> **EXERCISE GOAL**: The following data has a line with "owner) = false" and a line with "intros Hname Hresp Hparse.". Write out exactly those lines and all the lines between them.

Saved entries
::::

Lemma owners_loop_sound_at osc name ign owners pm jm t t' pm' jm' :
  owners_loop osc name ign owners (pm, jm) t = (t', inr (pm', jm')) →
  (∀ p, p ∈ pm' →
     p ∈ pm
     ∨ ∃ pre owner post,
         owners = pre ++ owner :: post
         ∧ in_package_scope name owner = true
         ∧ named_at osc ign owner
             (t ++ (FetchGroup <$> flat_map (expected_fetches name ign) pre))
             p)
  ∧ (∀ p, p ∈ jm' →
       p ∈ jm
       ∨ ∃ pre owner post,
           owners = pre ++ owner :: post
           ∧ in_project_scope owner = true
           ∧ named_at osc ign owner
               (t ++ (FetchGroup <$>
                  flat_map (expected_fetches name ign) pre
                  ++ (if in_package_scope name owner
                      then wanted_groups ign owner else [])))
               p).
Proof.
  revert pm jm t. induction owners as [|owner owners IH]; intros pm jm t.
  - intros [= -> -> ->]. split; auto.
  - rewrite owners_loop_cons.
    destruct (owner_step osc name ign (pm, jm) owner t)
      as [t1 [e|[pm1 jm1]]] eqn:Hstep; [done|].
    destruct (owner_step_log osc name ign (pm, jm) owner t)
      as (names & Hlog & _ & Hall).
    rewrite Hstep in Hlog, Hall. simpl in Hlog, Hall.
    rewrite (Hall _ eq_refl) in Hlog. subst t1.
    intros [Hp Hj]%IH.
    apply owner_step_inv in Hstep as (t0 & Hs1 & Hs2).
    pose proof (scope_extend_log osc ign owner (in_package_scope name owner)
                  pm t) as Hlog0.
    rewrite Hs1 in Hlog0. simpl in Hlog0. subst t0.
    split; intros p Hin.
    + destruct (Hp p Hin) as [Hin1|(pre & o & post & -> & Hscope & Hnamed)].
      * destruct (scope_extend_sound_at _ _ _ _ _ _ _ _ p Hs1 Hin1)
          as [?|[Hscope Hnamed]]; [by left|right].
        exists [], owner, owners. split_and!; try done.
        simpl. by rewrite app_nil_r.
      * right. exists (owner :: pre), o, post. split_and!; try done.
        simpl flat_map. by rewrite fmap_app, app_assoc.
    + destruct (Hj p Hin) as [Hin1|(pre & o & post & -> & Hscope & Hnamed)].
      * destruct (scope_extend_sound_at _ _ _ _ _ _ _ _ p Hs2 Hin1)
          as [?|[Hscope Hnamed]]; [by left|right].
        exists [], owner, owners. split_and!; try done.
      * right. exists (owner :: pre), o, post. split_and!; try done.
        simpl flat_map.
        by rewrite <- (app_assoc (expected_fetches name ign owner)),
          (fmap_app _ (expected_fetches name ign owner)), app_assoc.
Qed.

(** X11: nobody is in a result without a reason: each person of the
    package list is named by an owner record that has a project and the
    queried package, or is a maintainer or member of what a fetch of the
    call gave for a group that such a record refers to and that is not
    ignored, the fetch being the one made for that record, at its place in
    the log; likewise for the project list and the owner records with a
    project and no package. *)
Theorem search_for_maintainers_sound
    osc pkg pkg_name roles ign t t' r name resp owners :
  (resolve_pkg_name pkg pkg_name t).2 = inr name →
  api_response osc t (owner_search_request name roles) = inr resp →
  from_response resp = inr owners →
  search_for_maintainers osc pkg pkg_name roles ign t = (t', inr r) →
  let t1 := t ++ [ApiRequest (owner_search_request name roles)] in
  let fetches_for := flat_map (expected_fetches name (default [] ign)) in
  (∀ p, p ∈ PackageMaintainers.package r →
     ∃ pre owner post,
       OwnerCollection.owner owners = pre ++ owner :: post
       ∧ truthy (Owner.project owner) = true
       ∧ Owner.package owner = Some name
       ∧ named_at osc (default [] ign) owner
           (t1 ++ (FetchGroup <$> fetches_for pre)) p)
  ∧ (∀ p, p ∈ PackageMaintainers.project r →
       ∃ pre owner post,
         OwnerCollection.owner owners = pre ++ owner :: post
         ∧ truthy (Owner.project owner) = true
         ∧ truthy (Owner.package owner) = false
         ∧ named_at osc (default [] ign) owner
             (t1 ++ (FetchGroup <$>
                fetches_for pre
                ++ (if in_package_scope name owner
                    then wanted_groups (default [] ign) owner else [])))
             p).
Proof.
  intros Hname Hresp Hparse.
  rewrite (search_for_maintainers_loop _ _ _ _ _ _ _ _ _ Hname Hresp Hparse).
  destruct (owners_loop _ _ _ _ _ _) as [t2 [e|[pm jm]]] eqn:Hloop; [done|].
  intros [= _ <-] t1 fetches_for. simpl.
  apply owners_loop_sound_at in Hloop as [Hp Hj].
  split; intros p Hin; apply (proj1 (elem_of_list_set _ _)) in Hin.
  - destruct (Hp p Hin) as [?%not_elem_of_nil|(pre & o & post & Ho & Hs & Hn)];
      [done|].
    apply in_package_scope_true in Hs as [? ?]. by exists pre, o, post.
  - destruct (Hj p Hin) as [?%not_elem_of_nil|(pre & o & post & Ho & Hs & Hn)];
      [done|].
    apply in_project_scope_true in Hs as [? ?]. by exists pre, o, post.
Qed.

End project_properties.

(** * The theorems at sample inputs *)


(** C5 at a response that names [alice] twice as maintainer and once as
    bugowner: the two equal persons are one in the result. *)
Lemma search_for_maintainers_no_equal_persons_witness :
  NoDup ((λ p, (Person2.userid p, Person2.role p))
           <$> [alice_bugowner; alice; bob])
  ∧ NoDup ((λ p, (Person2.userid p, Person2.role p)) <$> []).
Proof.
  apply (@search_for_maintainers_no_equal_persons no_role two_roles_owners
           sample_osc None (Some "pkgA") None None []
           [ApiRequest (owner_search_request "pkgA" None); FetchGroup "grp1"]
           (PackageMaintainers.mk [alice_bugowner; alice; bob] [])).
  vm_compute. reflexivity.
Defined.

(** C5, as stated, fails at that response: the package list of the result
    has two elements with the user id of [alice], one for each role. *)
Lemma same_user_id_twice_in_package_list :
  @search_for_maintainers no_role two_roles_owners sample_osc None
    (Some "pkgA") None None []
  = ([ApiRequest (owner_search_request "pkgA" None); FetchGroup "grp1"],
     inr (PackageMaintainers.mk [alice_bugowner; alice; bob] []))
  ∧ Person2.userid alice_bugowner = Person2.userid alice
  ∧ ¬ NoDup (Person2.userid <$> [alice_bugowner; alice; bob]).
Proof.
  split_and!; [vm_compute; reflexivity|reflexivity|].
  intros Hnodup. apply NoDup_cons in Hnodup as [Hnotin _].
  apply Hnotin, list_elem_of_here.
Qed.

(** C10 at the sample service. *)
Lemma search_for_maintainers_pkg_ignored_witness :
  let req := owner_search_request "pkgA" None in
  let t1 := [] ++ [ApiRequest req] in
  @search_for_maintainers no_role pkgA_owners sample_osc
    (Some nameless_package) (Some "pkgA") None None []
  = @search_for_maintainers no_role pkgA_owners sample_osc None (Some "pkgA")
      None None []
  ∧ (∃ evs,
       (@search_for_maintainers no_role pkgA_owners sample_osc
          (Some nameless_package) (Some "pkgA") None None []).1
       = [] ++ ApiRequest req :: evs)
  ∧ (∀ resp owners,
       api_response sample_osc [] req = inr resp →
       @from_response _ pkgA_owners resp = inr owners →
       let fetches :=
         flat_map (expected_fetches "pkgA" (default [] None))
           (OwnerCollection.owner owners) in
       (∀ j g, fetches !! j = Some g →
          ∃ grp,
            group_response sample_osc (fetch_log t1 fetches j) g = inr grp) →
       ∃ t' r,
         @search_for_maintainers no_role pkgA_owners sample_osc
           (Some nameless_package) (Some "pkgA") None None []
         = (t', inr r))
  ∧ (∀ t' e,
       @search_for_maintainers no_role pkgA_owners sample_osc
         (Some nameless_package) (Some "pkgA") None None []
       = (t', inl e) →
       (∃ descr, api_response sample_osc [] req = inl descr
                 ∧ e = TransportError descr)
       ∨ (∃ resp, api_response sample_osc [] req = inr resp
                  ∧ @from_response OwnerCollection.t pkgA_owners resp = inl e)
       ∨ (∃ t'' g, group_response sample_osc t'' g = inl e)).
Proof.
  apply (@search_for_maintainers_pkg_ignored no_role pkgA_owners sample_osc
           nameless_package "pkgA" None None []).
  discriminate.
Defined.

::::

> **WRITTEN REPLY**:
         ∧ truthy (Owner.package owner) = false
         ∧ named_at osc (default [] ign) owner
             (t1 ++ (FetchGroup <$>
                fetches_for pre
                ++ (if in_package_scope name owner
                    then wanted_groups (default [] ign) owner else [])))
             p).
Proof.
  intros Hname Hresp Hparse.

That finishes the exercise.